Qu’est-ce qui se joue entre une mère et son nourrisson, derrière les murs des chambres ? Et si nous étions toutes des mères potentiellement infanticides ? Ce sentiment est né au cours d’échanges avec des amies, des années après que nos bébés aient grandi, quand nous avons réalisé, toutes étonnées, que nous étions devenues de vraies mères, puisque nous ne nous posions plus la question. Alors la parole s’est déliée, alors nous pouvions évoquer comme un souvenir peu reluisant mais tenu à distance, la difficulté des nuits en tête-à-tête avec les cris, ces corps à corps avec un morceau de soi devenu autre à part entière. Et la honte d’être si peu endurantes.
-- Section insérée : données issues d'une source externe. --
Lemma test_step_safe n w ev : test_inv n w → nil_snapshot ev w = false → safe n (test_step ev w).
Proof.
  intros Hinv Hnil. destruct ev as [ev|i c|i|i|i|i|i|i b|t c ex rt|t|t|t].
  - cbn [test_step]. destruct (network_event ev) eqn:Hev; [|done]. destruct (actor ev _) as [i|]; [destruct (is_up i w); [|done]|];
      simpl; (apply cluster_safe; [done|]; intros c'; apply cluster_inv_step; try done; by destruct ev).
  - cbn [test_step]. destruct ((srvs (test w)).[i]) as [rs|]; cbn [enabled outcome_bind]; [|done].
    destruct (raft rs) as [p|]; cbn [enabled outcome_bind]; [|done].
    apply cluster_safe; [done|]. intros c'. apply cluster_inv_step; try done. by eexists.
  - by apply apply_safe.
  - by apply read_safe.
  - by apply snapshot_safe.
  - by apply shutdown_safe.
  - by apply restart_safe.
  - cbn [test_step]. destruct ((connected w).[i]); cbn [enabled outcome_bind]; [|done].
    destruct Hinv as [I1 I2 I3 I4 I5 I6 I7 I8]. constructor; try done. simpl. by rewrite length_insert.
  - cbn [test_step]. destruct (ones w !! t); [done|]. apply set_one_inv; [done|]. by constructor.
  - cbn [test_step]. destruct (ones w !! t) eqn:Ho; cbn [enabled outcome_bind]; [|done]. by apply one_safe.
  - cbn [test_step]. destruct (ones w !! t) eqn:Ho; cbn [enabled outcome_bind]; [|done]. by apply one_safe.
  - cbn [test_step]. destruct (ones w !! t) eqn:Ho; cbn [enabled outcome_bind]; [|done]. by apply one_safe.
Qed.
Le personnage de Claire est aux antipodes des mères infanticides mythiques. Claire, c’est l’anti-Médée. Une jeune femme discrète, normalement déséquilibrée, la petite fêlure propre à chacun, dans laquelle s’engouffre son mal de mère, qui bientôt la fait tanguer. C’est quoi, être mère ? Claire ne se satisfait d’aucune des réponses qui lui sont faites. Pédiatre, amie, géniteur absent, mère en rupture, personne ne parvient à combler le manque. À quoi bon être mère si ce n’est pas pour être une bonne mère ? Claire ne sait pas encore que l’on ne naît pas mère. On le devient.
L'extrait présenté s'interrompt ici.